Not sure why I watched it.
Well, I didn’t really watch it. I took in some of the early moments and then kept jumping forward, compressing the ordeal down to about twenty minutes of hard viewing.
I will not pick on the new mayor, who seemed prickly and uncomfortable and was leaning on the lawyer at the far end of the table to fill in the blank spaces of, I presume, the “legalities” of “the process.” If you know what I mean.
Zimet was there, speaking from the gallery, working her latest hustle, something about having one building for town and village governments. She was being, as usual, very urgent, highlighting the urgency with dark implications. (There’s a committee studying all this! Again! A duly constituted committee is the Velveeta cheese of local municipal process.) The mayor averred that the citizens are still, after more than a century, confused by the difference between village and town governments, and that maybe having them in one place would solve the problem.
Perhaps a twenty-minute refresher course in local civics at the high school (do they still teach anything like civics at the high school, or the middle school, or anywhere?) once a year would do the trick and avert the need for major construction. Meanwhile, that could be put on a YouTube and said confused citizens could be referred to it. Maybe even candidates for political office could watch it.

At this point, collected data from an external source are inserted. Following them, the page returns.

Lemma same_stored_cases (x y : float) :
  same_stored x y ↔ x = y ∨ ∃ s s' : bool, x = S754_zero s ∧ y = S754_zero s'.
Proof.
  unfold same_stored. split.
  - destruct x, y; simpl; intros H; try discriminate H; try (left; congruence);
      try (by left); right; eauto.
  - intros [->|(s & s' & -> & ->)]; reflexivity.
Qed.

Global Instance same_stored_equiv : Equivalence same_stored.
Proof.
  unfold same_stored. split.
  - by intros x.
  - by intros x y.
  - intros x y z. congruence.
Qed.

Lemma fsub_same_stored (x x' y y' : float) :
  same_stored x x' → same_stored y y' → same_stored (fsub x y) (fsub x' y').
Proof.
  intros [->|(s & s' & -> & ->)]%same_stored_cases
         [->|(r & r' & -> & ->)]%same_stored_cases.
  - reflexivity.
  - destruct x' as [[]|[]| |[] m e], r, r'; reflexivity.
  - destruct y' as [[]|[]| |[] m e], s, s'; reflexivity.
  - destruct s, s', r, r'; reflexivity.
Qed.

Lemma fmul_same_stored (x x' y y' : float) :
  same_stored x x' → same_stored y y' → same_stored (fmul x y) (fmul x' y').
Proof.
  intros [->|(s & s' & -> & ->)]%same_stored_cases
         [->|(r & r' & -> & ->)]%same_stored_cases.
  - reflexivity.
  - destruct x' as [[]|[]| |[] m e], r, r'; reflexivity.
  - destruct y' as [[]|[]| |[] m e], s, s'; reflexivity.
  - destruct s, s', r, r'; reflexivity.
Qed.

Lemma feqb_same_stored (x x' : float) :
  same_stored x x' → feqb x fzero = feqb x' fzero.
Proof. intros [->|(s & s' & -> & ->)]%same_stored_cases; reflexivity. Qed.

Lemma fdiv_same_stored (x x' y y' : float) :
  same_stored x x' → same_stored y y' → feqb y fzero = false →
  same_stored (fdiv x y) (fdiv x' y').
Proof.
  intros [->|(s & s' & -> & ->)]%same_stored_cases
         [->|(r & r' & -> & ->)]%same_stored_cases Hy; try discriminate Hy.
  - reflexivity.
  - destruct y' as [[]|[]| |[] m e], s, s'; try discriminate Hy; reflexivity.
Qed.

Lemma fsub_nan_l (y : float) : fsub nan y = nan.
Proof. reflexivity. Qed.
Lemma fsub_nan_r (x : float) : fsub x nan = nan.
Proof. by destruct x. Qed.
Lemma fmul_nan_l (y : float) : fmul nan y = nan.
Proof. reflexivity. Qed.
Lemma fdiv_nan_l (y : float) : fdiv nan y = nan.
Proof. reflexivity. Qed.

(** ** The calculator (C1) *)

(** What the calculator does on a trade with all three prices present. *)
Lemma calculate_profit_loss_exited (t : Trade) (ex e q : float) :
  exit_price t = Some ex → entry_price t = Some e → quantity t = Some q →
  calculate_profit_loss t =
    let pl := if is_long (trade_type t) then fmul (fsub ex e) q else fmul (fsub e ex) q in
    if feqb (fmul e q) fzero then Raise ZeroDivisionError
    else Ok (pl, fmul (fdiv pl (fmul e q)) (float_of_Z 100)).
Proof.
  intros Hx He Hq. unfold calculate_profit_loss.
  rewrite Hx, He, Hq. simpl.
  destruct (is_long (trade_type t)); simpl;
    destruct (feqb (fmul e q) fzero); reflexivity.
Qed.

Don Kerr, local media star and now a trustee, seemed to be the only one on the board daring to raise questions about…things. Kerr is preternaturally restrained by the extreme roundness of his deferential attitude, which encloses his point (if he has one, and I’ll assume he does) within a nearly opaque bell jar. Just spit it out, Don. Try things like, “I don’t like this,” or “let’s try it this way,” and don’t worry about the fur going up on Tim Rogers’ neck. He’ll get over it. Or he won’t.
Despite the awkwardness of this meeting, it was a comparative relief from the prior board where one trustee seemed determined to drive Jason West to the welcoming arms of the Hemlock Society.*
* Silly me, the Hemlock Society, dedicated to putting you out of your misery, changed its name over a decade ago and then merged with another organization and is known today as the New Paltz Times.